The data is presented in five discrete classes created using the quantile classification method in the map and horizontal bar chart. Each class contains 20% of countries, which is easy to interpret. The quintile classes are labeled sequentially from Quintile 1 as the first quintile including the lowest fifth (0 to 20%) of the data to Quintile 5, the fifth quintile representing the class with the highest fifth (80% to 100%) of the data.
Measure: Death, Disability-Adjusted Life Years (DALYs), Years Lived with Disability (YLDs), and Years of Life Lost (YLLs) due to premature death.
Unit of measurement: For mortality measures: deaths per 100,000 population. For measures of burden of disease: years per 100,000 population.
Topic: Mortality and burden of disease.
Rationale: Measuring how many people die each year and why they died is one of the most important means – along with gauging how diseases and injuries affect people–to assess the effectiveness of a country’s health system. Statistics of causes of death and disease burden help health authorities focalize and prioritize public health actions.
Definition: Crude (all-ages) death rates due to cancer were calculated as the number of deaths due to cancer in a year, sex, and location divided by the total population in the given year, sex and location and multiplied by 100 000. Death rates were age-standardized by the direct method using the WHO world standard population.
Cancer types and ICD-10 codes:
The full list of cause categories and corresponding ICD-10 codes is included in the WHO methods and data sources for country-level causes of death 2000-2019, Annex A, page 62.
The cause list is organized hierarchically with four levels of aggregation. The cause list is mutually exclusive and collectively exhaustive at every level of aggregation; causes not individually specified are captured in residual categories, such as “Other malignant neoplasms”.
Disaggregation: Age, Sex, Country, and Year.
The categories "All-ages", and "Age-standardized" from the dimension Age, combined with the metric "Rate" have the following meaning:
- All-ages indicate that the rate is crude (without removing the effect of age distribution across population groups).
- Age-standardized indicates that the rate refers to all ages but the rate was age-standardized by the direct method using the WHO world standard population.
Method of estimation: Mortality estimates by cause, age, sex, location (countries, and the region) were extracted from the WHO Global Health Estimates (GHE) 2019. These estimates represent WHO's best estimates, computed using standard categories, definitions, and methods to ensure cross-country comparability, and may not be the same as official national estimates. Due to input data and methods changes, these estimates are not comparable to previously published WHO estimates.
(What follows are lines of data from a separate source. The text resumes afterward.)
(** * Chinook data speech agent

    A shallow embedding of the repository's own code:

    - [utils/sql_utils.py]: the name validator [customer_exists];
    - [agent.py]: the query executor [execute_sql], the name tool
      [update_user_name] and the gate [require_valid_name];
    - [fastapi_backend.py]: the thread registry, title generation, content
      extraction, [GET /threads] and [POST /chat].

    Conventions of the embedding.

    - A Python [str] is a Rocq [string]; the string methods are given on the
      ASCII range (letters [a-z], [A-Z], the ASCII whitespace characters), a
      character outside it is caseless and is not whitespace.
    - A call that may raise returns an [outcome]: [Returned v] or
      [Raised e].
    - A [datetime] is an integer number of clock ticks.
    - The language model, the agent framework, the data engine and the clock
      are outside the repository: they appear as arguments. *)

From Stdlib Require Import String Ascii List ZArith Lia Bool Arith.
From Stdlib Require Import Permutation Sorted DecimalString.
Import ListNotations.

Set Warnings "-register-all".

Local Open Scope string_scope.
Local Open Scope list_scope.
Local Open Scope nat_scope.

(* ================================================================== *)
(** * Python values, exceptions and string methods *)
(* ================================================================== *)

Module Py.

(** ** Exceptions *)

Inductive exn_class : Type :=
| ValueError
| SyntaxError
| IndexError
| KeyError
| OperationalError
| RuntimeError.

Record exn : Type := mkExn { exn_kind : exn_class; exn_text : string }.

Inductive outcome (A : Type) : Type :=
| Returned (a : A)
| Raised (e : exn).

Arguments Returned {A} a.
Arguments Raised {A} e.

Definition bind {A B : Type} (m : outcome A) (k : A -> outcome B) : outcome B :=
  match m with
  | Returned a => k a
  | Raised e => Raised e
  end.

Definition raises {A : Type} (m : outcome A) : bool :=
  match m with
  | Returned _ => false
  | Raised _ => true
  end.

(** ** Characters *)

Definition code (c : ascii) : nat := nat_of_ascii c.

Definition islower (c : ascii) : bool := (97 <=? code c) && (code c <=? 122).
Definition isupper (c : ascii) : bool := (65 <=? code c) && (code c <=? 90).

(** [str.isspace] on one ASCII character: tab, line feed, vertical tab,
    form feed, carriage return, the four separators 28..31 and the space. *)
Definition isspace (c : ascii) : bool :=
  ((9 <=? code c) && (code c <=? 13))
  || ((28 <=? code c) && (code c <=? 31))
  || (code c =? 32).

Definition upper_char (c : ascii) : ascii :=
  if islower c then ascii_of_nat (code c - 32) else c.

Definition lower_char (c : ascii) : ascii :=
  if isupper c then ascii_of_nat (code c + 32) else c.

(** ** String methods *)

Fixpoint upper (s : string) : string :=
  match s with
  | EmptyString => EmptyString
  | String c r => String (upper_char c) (upper r)
  end.

Fixpoint lower (s : string) : string :=
  match s with
  | EmptyString => EmptyString
  | String c r => String (lower_char c) (lower r)
  end.

(** [s.title()]: a letter that follows a letter is lowered, a letter that
    does not is raised, anything else is kept and ends the word. *)
Fixpoint title_from (previous_is_cased : bool) (s : string) : string :=
  match s with
  | EmptyString => EmptyString
  | String c r =>
      if islower c || isupper c then
        String (if previous_is_cased then lower_char c else upper_char c)
               (title_from true r)
      else String c (title_from false r)
  end.

Definition title (s : string) : string := title_from false s.

Fixpoint lstrip (s : string) : string :=
  match s with
  | EmptyString => EmptyString
  | String c r => if isspace c then lstrip r else s
  end.

Fixpoint rstrip (s : string) : string :=
  match s with
  | EmptyString => EmptyString
  | String c r =>
      match rstrip r with
      | EmptyString => if isspace c then EmptyString else String c EmptyString
      | r' => String c r'
      end
  end.

Definition strip (s : string) : string := rstrip (lstrip s).

(** [s[:n]] and [s[n:]] for [n >= 0]. *)
Fixpoint take (n : nat) (s : string) : string :=
  match n, s with
  | S k, String c r => String c (take k r)
  | _, _ => EmptyString
  end.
Data sources and methods for estimating causes of deaths and burden of diseases are described in the following documents:
As part of the estimation methods, deaths due to cancers with unspecified sites (ICD10 codes C76, C80, C97) were distributed pro-rata to all sites excluding liver, pancreas, ovary, and lung. Additionally, deaths coded as cancer of the uterus, part unspecified (C55) are distributed pro-rata to cervix uteri (C53) and corpus uteri (C54).
Method of estimation of global and regional aggregates: Computed by aggregating both the absolute measure (number of deaths, DALYs, YLDs, YLLs) as the numerator and population estimates from the World Population Prospect 2019, produced by the UN Population Division, as denominators for all countries included in the region.
Preferred data sources: Civil Registration and Vital Statistics (CRVS) system with complete coverage and medical certification of cause of death.